# Data for processing
(* ===== verification/Graph.v ===== *)
(** * Reachability

    The generic facts about finite graphs that the searches of the program
    share: the cycle check and the connectivity check of a DAG, and the
    suspension of the tasks that depend on a failed one.  A graph is a
    successor relation; a search is correct when the set it has visited is
    closed under it. *)

From S2P Require Import Prelude.

Section closure.
Context {A : Type} `{Countable A}.
Context (R : A → A → Prop).

(** A set that is closed under [R] keeps everything reachable from it. *)
Lemma closed_reachable (X : gset A) x y :
  (∀ a b, a ∈ X → R a b → b ∈ X) → x ∈ X → rtc R x y → y ∈ X.
Proof. intros Hc Hx Hr. induction Hr; eauto. Qed.

Lemma closed_reachable_tc (X : gset A) x y :
  (∀ a b, a ∈ X → R a b → b ∈ X) → x ∈ X → tc R x y → y ∈ X.
Proof. intros Hc Hx Hr%tc_rtc. by eapply closed_reachable. Qed.

(** The graph has no cycle. *)
Definition acyclic : Prop := ∀ a, ¬ tc R a a.

(** In a finite acyclic graph that is not empty, some node has no
    successor. *)
Lemma acyclic_has_sink (X : gset A) :
  X ≠ ∅ → (∀ a b, a ∈ X → R a b → b ∈ X) → acyclic →
  (∀ a, a ∈ X → Decision (∃ b, R a b)) → ∃ a, a ∈ X ∧ ∀ b, ¬ R a b.
Proof.
  intros Hne Hcl Hac Hdec.
  assert (∀ n (Y : gset A), size Y = n → Y ⊆ X → ∀ a, a ∈ X → a ∉ Y →
    (∀ y, y ∈ Y → tc R y a) → ∃ a, a ∈ X ∧ ∀ b, ¬ R a b) as Hwalk.
  { intros n. remember (size X - n) as k eqn:Hk. revert n Hk.
    induction k as [|k IH]; intros n Hk Y HY HYX a Ha HaY Hpre.
    - exfalso. assert (size ({[a]} ∪ Y) ≤ size X) as Hs.
      { apply subseteq_size. set_solver. }
      rewrite size_union in Hs by set_solver. rewrite size_singleton in Hs.
      lia.
    - destruct (Hdec a Ha) as [[b Hab]|Hno].
      + assert (b ∉ {[a]} ∪ Y) as Hb.
        { intros [->%elem_of_singleton|HbY]%elem_of_union.
          - by apply (Hac a), tc_once.
          - apply (Hac b). eapply tc_r; [by apply Hpre|done]. }
        apply (IH (S n)) with (Y := {[a]} ∪ Y) (a := b); try done.
        * lia.
        * rewrite size_union, size_singleton by set_solver. lia.
        * set_solver.
        * by eapply Hcl.
        * intros y [->%elem_of_singleton|Hy]%elem_of_union; [by apply tc_once|].
          eapply tc_r; [by apply Hpre|done].
      + exists a. split; [done|]. intros b Hb. apply Hno. by exists b. }
  destruct (set_choose_L X Hne) as [a Ha].
  eapply (Hwalk 0 ∅ size_empty ltac:(set_solver) a Ha); set_solver.
Qed.
End closure.

(** Connectivity of an undirected view of [R]. *)
Definition connected {A} (R : A → A → Prop) : A → A → Prop := rtsc R.
Record DbEnv := mkDbEnv {
  (** [cron.Parser.Parse], and [Schedule.Next] of its result *)
  cron_Parse : string → result (Z → Z);
  (** the hexadecimal SHA-256 of the JSON text *)
  digest_dag : DAGSpec → result string;
  digest_task : DagTaskSpec → result string;
  uuid_New : nat → string;
  (** [nexttime <= ?]: the stored time against the argument's text *)
  is_due : Z → Z → bool
}.

(** The error [pgx.ErrNoRows]: not the value [sql.ErrNoRows] that database/sql
    returns. *)
Definition pgx_ErrNoRows : GoError := EErrorf "no rows in result set".

Record DagInfo := mkDagInfo {
  di_DagId : Z;
  di_DagName : string;
  di_Namespace : string;
  di_WorkspaceEnabled : bool;
  di_WebhookUrl : string;
  di_SSLVerification : bool
}.

Module DagDb.

(** [if err == sql.ErrNoRows] on a [QueryRow]: the variables keep their zero
    values. *)
Definition row_or {A} (dflt : A) (m : M Store A) : M Store A :=
  try m ≫= λ r, match r with
                | Ok a => mret a
                | Err ENoRows => mret dflt
                | Err e => throw e
                end.

(** [if err != nil { return err }] of a pure call. *)
Definition lift {A} (r : result A) : M Store A :=
  match r with Ok a => mret a | Err e => throw e end.

Section operations.
Context (env : DbEnv).

(** ** Identity *)

Definition GetID : M Store string :=
  try (query_row tb_IdTable) ≫= λ r,
  match r with
  | Ok uniqueID => mret uniqueID
  | Err ENoRows =>
      newUUID ← new_uuid (uuid_New env);
      try (insert "IdTable" (λ t, bool_decide (newUUID ∈ tb_IdTable t))
             (λ t, set_IdTable (tb_IdTable t ++ [newUUID]) t)) ≫= λ r,
      match r with
      | Ok _ => mret newUUID
      | Err e => throw (EWrap "failed to insert new unique_id" e)
      end
  | Err e => throw (EWrap "failed to query IdTable" e)
  end.
Definition getNextRunnableTasks (taskRunId runId dagId : Z)
    : M Store (list Task * list (list string)) :=
  dependencyCounts ← getDependencyCounts dagId;
  metDependencies ← getMetDependencies dagId runId;
  runnableTasks ← getRunnableTasks dependencyCounts metDependencies taskRunId;
  getTasksByIds runnableTasks runId.

(** Each row is appended to the tasks that list its name, once per mention. *)
Definition params_of (rows : list DagParameterRow) (names : list string) : list DbParameter :=
  flat_map (λ row, (λ _, row_param row) <$> where_ (λ p, p =b dpr_name row) names) rows.

Definition fetchTaskParameters (dagId : Z) (tasks : list Task) (parameters : list (list string))
    : M Store (list Task) :=
  let flattened := dedup (mjoin parameters) in
  if flattened =b [] then mret (with_Parameters [] <$> tasks)
  else
    rows ← query (dag_params dagId flattened);
    mret (zip_with (λ task names, with_Parameters (params_of rows names) task) tasks parameters).

(** [DAGs.taskCount = DAG_Runs.successfulCount] for the run. *)
Definition run_complete (runId : Z) (t : Tables) (r : RunRow) : bool :=
  is_run runId r &&
  existsb (λ d, (r_dag_id r =b d_dag_id d) && (d_taskCount d =b r_successfulCount r)) (tb_DAGs t).

Definition MarkSuccessAndGetNextTasks (taskRunId : Z) : M Store (list Task) :=
  plain_tx (
    r ← try (update_returning (λ t, trn_run_id <$> where_ (is_task_run taskRunId) (tb_Task_Runs t))
               (upd_Task_Runs (is_task_run taskRunId) (set_trn_status "success")));
    runId ← match r with
            | Ok runId => mret runId
            | Err e => if e =b pgx_ErrNoRows then mret 0%Z else throw e
            end;
    exec (upd_DAG_Runs (is_run runId) add_success) ≫= λ _,
    status ← row_or "" (update_returning
      (λ t, (λ _, "success") <$> where_ (run_complete runId t) (tb_DAG_Runs t))
      (λ t, upd_DAG_Runs (run_complete runId t) (set_status "success") t));
    if status =b "success" then mret []
    else
      dagId ← getDAGIdFromRun runId;
      next ← getNextRunnableTasks taskRunId runId dagId;
      fetchTaskParameters dagId next.1 next.2).

(** ** Retries *)

(** [json.Unmarshal] into a [[]int32]. *)
Definition unmarshal_int32s (codes : list Z) : result (list Z) :=
  if forallb is_int32 codes then Ok codes
  else Err (EErrorf "json: cannot unmarshal number into Go value of type int32").

Definition rerun_rows (taskRunID : Z) (t : Tables) : list (Z * bool * list Z * Z) :=
  flat_map (λ k, flat_map (λ dt, flat_map (λ r,
    if (tk_task_id k =b dt_task_id dt) && (dt_dag_task_id dt =b trn_task_id r)
       && is_task_run taskRunID r
    then [(tk_backoffLimit k, tk_isConditional k, tk_retryCodes k, trn_attempts r)] else [])
    (tb_Task_Runs t)) (tb_DAG_Tasks t)) (tb_Tasks t).

Definition ShouldRerun (taskRunID exitCode : Z) : M Store bool :=
  r ← try (query_row (rerun_rows taskRunID));
  match r with
  | Err ENoRows => mret false
  | Err e => throw (EWrap "failed to execute query" e)
  | Ok (backoffLimit, isConditional, retryCodes, attempts) =>
      if bool_decide (backoffLimit < attempts)%Z then mret false
      else if isConditional : bool then
        match unmarshal_int32s retryCodes with
        | Err e => throw (EWrap "failed to parse retry codes" e)
        | Ok codes => mret (existsb (λ code, code =b exitCode) codes)
        end
      else mret true
  end.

# Exercise goal
Which lines above include the word "successor"? Show each one.

# Exercise result
    successor relation; a search is correct when the set it has visited is
    successor. *)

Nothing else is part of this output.